Bezwizowy dostęp dla Rosjan pod lupą UE
Portal aplusme.me podkreśla spadek liczby przyjazdów z Rosji , która wcześniej stanowiła drugą co do wielkości grupę zagranicznych turystów po Serbii. Obywatele Rosji korzystają obecnie ze zwolnienia z obowiązku wizowego dla Czarnogóry, choć ta polityka może ulec zmianie. W lutym Podgorica zobowiązała się do „stopniowego dostosowywania” standardów wizowych do UE w ramach negocjacji akcesyjnych. Jednak ograniczenie wjazdu Rosjan stwarza wyzwania, biorąc pod uwagę udział turystyki w PKB kraju wynoszącym 26% . „Priorytety gospodarcze są motorem umów o ułatwieniach wizowych w Czarnogórze” – wyjaśnił rząd na początku tego roku.
Reklama
Ataki dronów wpływają na rosyjskie wzorce podróżowania
Ekspert ds. ekonomii, Davor Dokić, przypisuje spadek liczby turystów z Rosji zawieszeniu bezpośrednich lotów między krajami. Podczas gdy Czarnogóra zawiesiła połączenia lotnicze w 2022 roku, podróżni omijali ten problem, korzystając z krajów trzecich, takich jak Turcja. Jednak tego lata ukraińskie ataki dronów pokrzyżowały plany urlopowe Rosjan , powodując masowe odwołania lotów. Lokalne media odnotowały dalsze preferencje wobec kierunków krajowych, podobne do wcześniejszych obaw firm z Królewca, o których wspominała Interia.
Serbskie media powtarzają doniesienia o zmagającym się z problemami sektorze turystycznym w Czarnogórze. „Plaże zapełnione w połowie, puste restauracje i ponad połowa pustych kwater przywodzą na myśl sceny z czasów pandemii” – zauważa nova.rs. Ich reporterzy znaleźli mniej serbskich turystów w Budvie, tradycyjnie popularnej wśród turystów z regionu.

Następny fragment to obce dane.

(* ===== verification/Prog.v ===== *)
(** Effectful Go code as finite effect trees.

    A computation is a tree of effects [Do o k]: perform the effect [o], continue with the
    answer.  What an effect answers is decided by the environment (the LLM, the tools, the
    clock, the scheduler, ...) and, for the shared Go objects, by their own definitions
    (see [Effects.v]).  [texec m tr a] says that [m] can perform the effects [tr] in order
    and return [a]; [par] is the goroutine fan-out of a [sync.WaitGroup]: every
    interleaving of the branches' effects, chosen by [sched] effects. *)
From S2P Require Import Prelude.

(** An effect signature: effects and the type of the answer to each. *)
Class Sig := { op : Type; ans : op -> Type; sched : op; sched_ans : ans sched -> bool }.

Section prog.
Context `{S : Sig}.

Inductive prog (A : Type) : Type :=
| Ret (a : A)
| Do (o : op) (k : ans o -> prog A).

Arguments Ret {A} _.
Arguments Do {A} _ _.

Fixpoint bind {A B} (f : A -> prog B) (m : prog A) : prog B :=
  match m with
  | Ret a => f a
  | Do o k => Do o (fun r => bind f (k r))
  end.

#[global] Instance prog_ret : MRet prog := fun A a => Ret a.
#[global] Instance prog_bind : MBind prog := fun A B f m => bind f m.
#[global] Instance prog_map : FMap prog := fun A B f m => bind (fun a => Ret (f a)) m.

(** Perform one effect. *)
Definition perform (o : op) : prog (ans o) := Do o (fun r => Ret r).

(** Sequential traversal: [for idx, x := range l]. *)
Fixpoint traverse {A B} (f : A -> prog B) (l : list A) : prog (list B) :=
  match l with
  | [] => Ret []
  | x :: l => y ← f x; ys ← traverse f l; Ret (y :: ys)
  end.

(** A loop over a list that threads a state and may return early. *)
Fixpoint fold_prog {A B} (f : B -> A -> prog B) (b : B) (l : list A) : prog B :=
  match l with
  | [] => Ret b
  | x :: l => b' ← f b x; fold_prog f b' l
  end.

(** Two goroutines and the wait for both: at each point the scheduler decides which one
    performs its next effect. *)
Fixpoint par2 {A B} (m : prog A) : prog B -> prog (A * B) :=
  fix go (n : prog B) : prog (A * B) :=
    match m, n with
    | Ret a, _ => (fun b => (a, b)) <$> n
    | Do _ _, Ret b => (fun a => (a, b)) <$> m
    | Do o1 k1, Do o2 k2 =>
        Do sched (fun c =>
          if sched_ans c then Do o1 (fun r => par2 (k1 r) n)
          else Do o2 (fun r => go (k2 r)))
    end.

(** One goroutine per element, results stored at the element's index. *)
Fixpoint par {A} (ms : list (prog A)) : prog (list A) :=
  match ms with
  | [] => Ret []
  | m :: ms => (fun p => p.1 :: p.2) <$> par2 m (par ms)
  end.

(** *** Traces *)

Record event := Ev { ev_op : op; ev_ans : ans ev_op }.

Inductive texec {A} : prog A -> list event -> A -> Prop :=
| texec_ret a : texec (Ret a) [] a
| texec_do o k r tr a : texec (k r) tr a -> texec (Do o k) (Ev o r :: tr) a.

(** Scheduling decisions carry no other meaning. *)
Definition is_sched (e : event) : Prop := ev_op e = sched.

(** *** Trace specifications *)

(** Every execution of [m] satisfies [Q] of its trace and result. *)
Definition spec {A} (m : prog A) (Q : list event -> A -> Prop) : Prop :=
  forall tr a, texec m tr a -> Q tr a.

Lemma texec_inv {A} (m : prog A) tr a :
  texec m tr a ->
  match m with
  | Ret b => tr = [] /\ a = b
  | Do o k => exists r tr', tr = Ev o r :: tr' /\ texec (k r) tr' a
  end.
Proof. destruct 1; eauto. Qed.

Lemma texec_ret_inv {A} (a : A) tr b : texec (Ret a) tr b -> tr = [] /\ b = a.
Proof. apply (texec_inv (Ret a)). Qed.

Lemma texec_do_inv {A} o (k : ans o -> prog A) tr b :
  texec (Do o k) tr b -> exists r tr', tr = Ev o r :: tr' /\ texec (k r) tr' b.
Proof. apply (texec_inv (Do o k)). Qed.

Lemma texec_bind_inv {A B} (m : prog A) (f : A -> prog B) tr b :
  texec (bind f m) tr b ->
  exists tr1 tr2 a, tr = tr1 ++ tr2 /\ texec m tr1 a /\ texec (f a) tr2 b.
Proof.
  revert tr. induction m as [a|o k IH]; intros tr H; simpl in H.
  - exists [], tr, a. repeat split; [constructor|done].
  - apply texec_do_inv in H as (r & tr' & -> & H).
    destruct (IH _ _ H) as (tr1 & tr2 & a & -> & ? & ?).
    exists (Ev o r :: tr1), tr2, a. repeat split; [by constructor|done].
Qed.

Lemma texec_bind {A B} (m : prog A) (f : A -> prog B) tr1 tr2 a b :
  texec m tr1 a -> texec (f a) tr2 b -> texec (bind f m) (tr1 ++ tr2) b.
Proof. induction 1; simpl; [done|]. intros. constructor. auto. Qed.

Lemma spec_ret {A} (a : A) (Q : list event -> A -> Prop) : Q [] a -> spec (Ret a) Q.
Proof. intros H tr b Hx. apply texec_ret_inv in Hx as [-> ->]. done. Qed.

Lemma spec_mret {A} (a : A) (Q : list event -> A -> Prop) : Q [] a -> spec (mret a) Q.
Proof. apply spec_ret. Qed.

Lemma spec_do {A} o (k : ans o -> prog A) Q :
  (forall r, spec (k r) (fun tr a => Q (Ev o r :: tr) a)) -> spec (Do o k) Q.
Proof. intros H tr a Hx. apply texec_do_inv in Hx as (r & tr' & -> & Hx). by apply H. Qed.

Lemma spec_perform o Q : (forall r, Q [Ev o r] r) -> spec (perform o) Q.
Proof. intros H. apply spec_do. intros r. by apply spec_ret. Qed.

Lemma spec_bind {A B} (m : prog A) (f : A -> prog B) Q1 Q :
  spec m Q1 ->
  (forall tr1 a, Q1 tr1 a -> spec (f a) (fun tr2 b => Q (tr1 ++ tr2) b)) ->
  spec (m ≫= f) Q.
Proof.
  intros H1 H2 tr b Hx. apply texec_bind_inv in Hx as (tr1 & tr2 & a & -> & Ha & Hb).
  by apply (H2 tr1 a (H1 _ _ Ha)).
Qed.

Lemma spec_fmap {A B} (m : prog A) (f : A -> B) Q :
  spec m (fun tr a => Q tr (f a)) -> spec (f <$> m) Q.
Proof.
  intros H. apply (spec_bind m (fun a => Ret (f a)) _ _ H).
  intros tr a Ha. apply spec_ret. by rewrite app_nil_r.
Qed.

Lemma spec_conseq {A} (m : prog A) (Q Q' : list event -> A -> Prop) :
  spec m Q -> (forall tr a, Q tr a -> Q' tr a) -> spec m Q'.
Proof. intros H HQ tr a Hx. auto. Qed.

Lemma spec_and {A} (m : prog A) (Q Q' : list event -> A -> Prop) :
  spec m Q -> spec m Q' -> spec m (fun tr a => Q tr a /\ Q' tr a).
Proof. intros H H' tr a Hx. auto. Qed.

Lemma spec_true {A} (m : prog A) : spec m (fun _ _ => True).
Proof. done. Qed.

Lemma spec_traverse {A B} (f : A -> prog B) (P : list event -> Prop) (R : A -> B -> Prop) l :
  P [] -> (forall t1 t2, P t1 -> P t2 -> P (t1 ++ t2)) ->
  (forall x, In x l -> spec (f x) (fun tr y => P tr /\ R x y)) ->
  spec (traverse f l) (fun tr ys => P tr /\ Forall2 R l ys).
Proof.
  intros Hnil Happ. induction l as [|x l IH]; intros Hf; simpl.
  - apply spec_ret. auto.
  - eapply spec_bind; [apply Hf; simpl; auto|]. intros tr1 y [H1 Hy].
    eapply spec_bind; [apply IH; intros; apply Hf; simpl; auto|]. intros tr2 ys [H2 Hys].
    apply spec_ret. rewrite app_nil_r. auto.
Qed.

Lemma spec_fold {A B} (f : B -> A -> prog B) (P : list event -> Prop) (I : B -> Prop) l :
  P [] -> (forall t1 t2, P t1 -> P t2 -> P (t1 ++ t2)) ->
  (forall b x, I b -> spec (f b x) (fun tr b' => P tr /\ I b')) ->
  forall b, I b -> spec (fold_prog f b l) (fun tr b' => P tr /\ I b').
Proof.
  intros Hnil Happ Hf. induction l as [|x l IH]; intros b Hb; simpl.
  - apply spec_ret. auto.
  - eapply spec_bind; [by apply Hf|]. intros tr1 b' [H1 Hb'].
    eapply spec_conseq; [by apply IH|]. simpl. intros tr2 ? [? ?]. auto.
Qed.

(** *** Fan-out: every execution of [par2] is an interleaving *)

Lemma texec_fmap_inv {A B} (f : A -> B) (m : prog A) tr b :
  texec (f <$> m) tr b -> exists a, b = f a /\ texec m tr a.
Proof.
  intros H. apply texec_bind_inv in H as (t1 & t2 & a & -> & Ha & Hb).
  apply texec_ret_inv in Hb as [-> ->]. rewrite app_nil_r. eauto.
Qed.

(** [tr] without its scheduling decisions is a shuffle of [t1] and [t2]. *)
Inductive shuffled : list event -> list event -> list event -> Prop :=
| sh_nil : shuffled [] [] []
| sh_left x l1 l2 l : shuffled l1 l2 l -> shuffled (x :: l1) l2 (x :: l)
| sh_right x l1 l2 l : shuffled l1 l2 l -> shuffled l1 (x :: l2) (x :: l)
| sh_sched x l1 l2 l : is_sched x -> shuffled l1 l2 l -> shuffled l1 l2 (x :: l).

Lemma shuffled_nil_l l : shuffled [] l l.
Proof. induction l; by constructor. Qed.

Lemma shuffled_nil_r l : shuffled l [] l.
Proof. induction l; by constructor. Qed.

Lemma texec_par2 {A B} (m : prog A) (n : prog B) tr p :
  texec (par2 m n) tr p ->
  exists t1 t2, texec m t1 p.1 /\ texec n t2 p.2 /\ shuffled t1 t2 tr.
Proof.
  revert n tr. induction m as [a|o1 k1 IHm]; intros n tr H.
  - destruct n; apply texec_fmap_inv in H as (b' & -> & H);
      exists [], tr; (split; [constructor|split; [done|apply shuffled_nil_l]]).
  - revert tr H. induction n as [b|o2 k2 IHn]; intros tr H.
    + apply texec_fmap_inv in H as (a' & -> & H).
      exists tr, []. split; [done|]. split; [constructor|apply shuffled_nil_r].
    + simpl in H. apply texec_do_inv in H as (c & tr' & -> & H).
      destruct (sched_ans c); apply texec_do_inv in H as (r & tr2 & -> & H).
      * destruct (IHm _ _ _ H) as (t1 & t2 & ? & ? & ?).
        exists (Ev o1 r :: t1), t2. split; [by constructor|]. split; [done|].
        apply sh_sched; [done|]. by apply sh_left.
      * destruct (IHn _ _ H) as (t1 & t2 & ? & ? & ?).
        exists t1, (Ev o2 r :: t2). split; [done|]. split; [by constructor|].
        apply sh_sched; [done|]. by apply sh_right.
Qed.

(** Trace predicates that survive shuffling. *)
Class Shuffleable (P : list event -> Prop) := {
  shuffle_nil : P [];
  shuffle_app t1 t2 : P t1 -> P t2 -> P (t1 ++ t2);
  shuffle_shuffled t1 t2 t : shuffled t1 t2 t -> P t1 -> P t2 -> P t }.

Lemma spec_par {A B} (f : A -> prog B) (P : list event -> Prop) `{!Shuffleable P}
    (R : A -> B -> Prop) l :
  (forall x, In x l -> spec (f x) (fun tr y => P tr /\ R x y)) ->
  spec (par (map f l)) (fun tr ys => P tr /\ Forall2 R l ys).
Proof.
  induction l as [|x l IH]; intros Hf; simpl.
  - apply spec_ret. split; [apply shuffle_nil|constructor].
  - apply spec_fmap. intros tr [y ys] Hx. apply texec_par2 in Hx as (t1 & t2 & Hy & Hys & Hs).
    destruct (Hf x (or_introl eq_refl) _ _ Hy) as [? ?].
    destruct (IH (fun z Hz => Hf z (or_intror Hz)) _ _ Hys) as [? ?].
    split; [by eapply shuffle_shuffled|]. constructor; done.
Qed.

(** *** Running a tree against an executable environment *)

Section run.
Context {W : Type} (h : W -> forall o, ans o * W).

Fixpoint run {A} (w : W) (m : prog A) : list event * A * W :=
  match m with
  | Ret a => ([], a, w)
  | Do o k =>
      let '(r, w') := h w o in
      let '(tr, a, w'') := run w' (k r) in
      (Ev o r :: tr, a, w'')
  end.

Lemma run_texec {A} w (m : prog A) tr a w' : run w m = (tr, a, w') -> texec m tr a.
Proof.
  revert w tr a w'. induction m as [b|o k IH]; intros w tr a w'; simpl.
  - intros [= <- <- _]. constructor.
  - destruct (h w o) as [r w1]. destruct (run w1 (k r)) as [[tr1 a1] w2] eqn:E.
    intros [= <- <- _]. constructor. by eapply IH.
Qed.

Definition run_trace {A} w (m : prog A) : list event := (run w m).1.1.
Definition run_value {A} w (m : prog A) : A := (run w m).1.2.

Lemma run_texec' {A} w (m : prog A) : texec m (run_trace w m) (run_value w m).
Proof.
  unfold run_trace, run_value. destruct (run w m) as [[tr a] w'] eqn:E. by eapply run_texec.
Qed.
End run.
End prog.

Arguments prog {_} _.
Arguments Ret {_ _} _.
Arguments Do {_ _} _ _.
Arguments spec {_ _} _ _.
Arguments event : clear implicits.

(** ** Trace predicates closed under shuffling: the common shapes *)
Section shuffleable.
Context `{S : Sig}.

Lemma shuffled_Forall (P : @event S -> Prop) t1 t2 t :
  (forall e, is_sched e -> P e) ->
  shuffled t1 t2 t -> Forall P t1 -> Forall P t2 -> Forall P t.
Proof.
  intros Hs. induction 1; intros H1 H2; auto.
  - inversion H1; subst. auto.
  - inversion H2; subst. auto.
Qed.

(** [Forall P] for a [P] that holds of scheduling decisions. *)
Lemma Shuffleable_Forall (P : @event S -> Prop) :
  (forall e, is_sched e -> P e) -> Shuffleable (Forall P).
Proof.
  intros Hs. constructor.
  - constructor.
  - intros. by apply Forall_app.
  - intros. by eapply shuffled_Forall.
Qed.

Lemma shuffled_app_inv (t1 t2 p q : list (@event S)) :
  shuffled t1 t2 (p ++ q) ->
  exists p1 q1 p2 q2, t1 = p1 ++ q1 /\ t2 = p2 ++ q2 /\ shuffled p1 p2 p /\ shuffled q1 q2 q.
Proof.
  revert t1 t2. induction p as [|x p IH]; intros t1 t2 H; simpl in H.
  - exists [], t1, [], t2. repeat split; try done. constructor.
  - inversion H as [|? l1 ? ? H'|? ? l2 ? H'|? ? ? ? Hs H']; subst;
      destruct (IH _ _ H') as (p1 & q1 & p2 & q2 & -> & -> & ? & ?).
    + exists (x :: p1), q1, p2, q2. repeat split; try done. by constructor.
    + exists p1, q1, (x :: p2), q2. repeat split; try done. by constructor.
    + exists p1, q1, p2, q2. repeat split; try done. by constructor.
Qed.

Lemma shuffled_in (e : @event S) t1 t2 t :
  shuffled t1 t2 t -> In e t1 \/ In e t2 -> In e t.
Proof. induction 1; simpl; tauto. Qed.

(** Guardedness survives shuffling: a guard stays earlier than what it guards. *)
Lemma Shuffleable_guarded (needs : @event S -> Prop) (G : event S -> event S -> Prop) past :
  (forall e, is_sched e -> ~ needs e) -> Shuffleable (guarded needs G past).
Proof.
  intros Hs. constructor.
  - apply guarded_nil.
  - intros t1 t2 H1 H2. apply guarded_app; [done|]. eapply guarded_mono; [|done].
    intros f ?. apply in_or_app. auto.
  - intros t1 t2 t Hsh H1 H2 pre e post -> He.
    destruct (shuffled_app_inv _ _ _ _ Hsh) as (p1 & q1 & p2 & q2 & -> & -> & Hp & Hq).
    inversion Hq as [|? q1' ? ? _|? ? q2' ? _|? ? ? ? Hx _]; subst.
    + destruct (H1 p1 e q1' eq_refl He) as (f & Hin & ?). exists f. split; [|done].
      apply in_app_or in Hin. apply in_or_app. destruct Hin as [|Hin]; [auto|right].
      eapply shuffled_in; eauto.
    + destruct (H2 p2 e q2' eq_refl He) as (f & Hin & ?). exists f. split; [|done].
      apply in_app_or in Hin. apply in_or_app. destruct Hin as [|Hin]; [auto|right].
      eapply shuffled_in; eauto.
    + exfalso. by eapply Hs.
Qed.

(** So does the converse: what follows stays later than what it follows. *)
Lemma Shuffleable_followed (needs : @event S -> Prop) (G : event S -> event S -> Prop) :
  (forall e, is_sched e -> ~ needs e) -> Shuffleable (followed needs G).
Proof.
  intros Hs. constructor; [apply followed_nil|by intros; apply followed_app|].
  intros t1 t2 t Hsh H1 H2 pre e post -> He.
  destruct (shuffled_app_inv _ _ _ _ Hsh) as (p1 & q1 & p2 & q2 & -> & -> & Hp & Hq).
  inversion Hq as [|? q1' ? ? Hq'|? ? q2' ? Hq'|? ? ? ? Hx _]; subst.
  - destruct (H1 p1 e q1' eq_refl He) as (f & Hin & ?). exists f. split; [|done]. eapply shuffled_in; eauto.
  - destruct (H2 p2 e q2' eq_refl He) as (f & Hin & ?). exists f. split; [|done]. eapply shuffled_in; eauto.
  - exfalso. by eapply Hs.
Qed.

Lemma Shuffleable_and (P Q : list (@event S) -> Prop) :
  Shuffleable P -> Shuffleable Q -> Shuffleable (fun t => P t /\ Q t).
Proof.
  intros HP HQ. constructor.
  - split; apply shuffle_nil.
  - intros t1 t2 [] []. split; by apply shuffle_app.
  - intros t1 t2 t Hsh [] []. split; by eapply shuffle_shuffled.
Qed.

(** A property of the traces all of whose answers satisfy [T]. *)
Lemma Shuffleable_given (T : @event S -> Prop) (P : list (@event S) -> Prop) :
  Shuffleable P -> Shuffleable (fun t => Forall T t -> P t).
Proof.
  intros HP. constructor.
  - intros _. apply shuffle_nil.
  - intros t1 t2 H1 H2 [? ?]%Forall_app. by apply shuffle_app; auto.
  - intros t1 t2 t Hsh H1 H2 Ht. rewrite List.Forall_forall in Ht.
    eapply shuffle_shuffled; [exact Hsh|apply H1|apply H2]; apply List.Forall_forall; intros e He;
      apply Ht; eapply shuffled_in; eauto.
Qed.
End shuffleable.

Spadek turystyki związany z obawami dotyczącymi cen
„Serbscy goście zazwyczaj wydają pieniądze bez ograniczeń podczas tygodniowych pobytów, w przeciwieństwie do innych podróżnych dbających o budżet. W tym roku odnotowano wyjątkowo niską liczbę wizyt z Serbii i Bośni” – zauważyła Miljana, właścicielka salonu w Budvie, z którą przeprowadził wywiad dla nova.rs. Spadek liczby wizyt tłumaczy rosnącymi kosztami.
Lokale przy plaży spotykają się z krytyką za wysokie opłaty: dzienny wynajem leżaków waha się od 15 do 200 euro. Klienci podkreślają drastyczne różnice w cenach, a napoje i przekąski kosztują dwukrotnie więcej niż standardowe stawki. Surowe zasady zabraniają osobom niebędącym klientami korzystania z wyznaczonych stref na plaży.
Lokalny kelner ujawnił, że wielu przedsiębiorców zaciągnęło pożyczki, przewidując wzrost popytu wśród turystów. „Wielu zdaje sobie teraz sprawę, że spłata jest niemożliwa. Czekają ich bankructwa ” – ostrzegł w wywiadzie.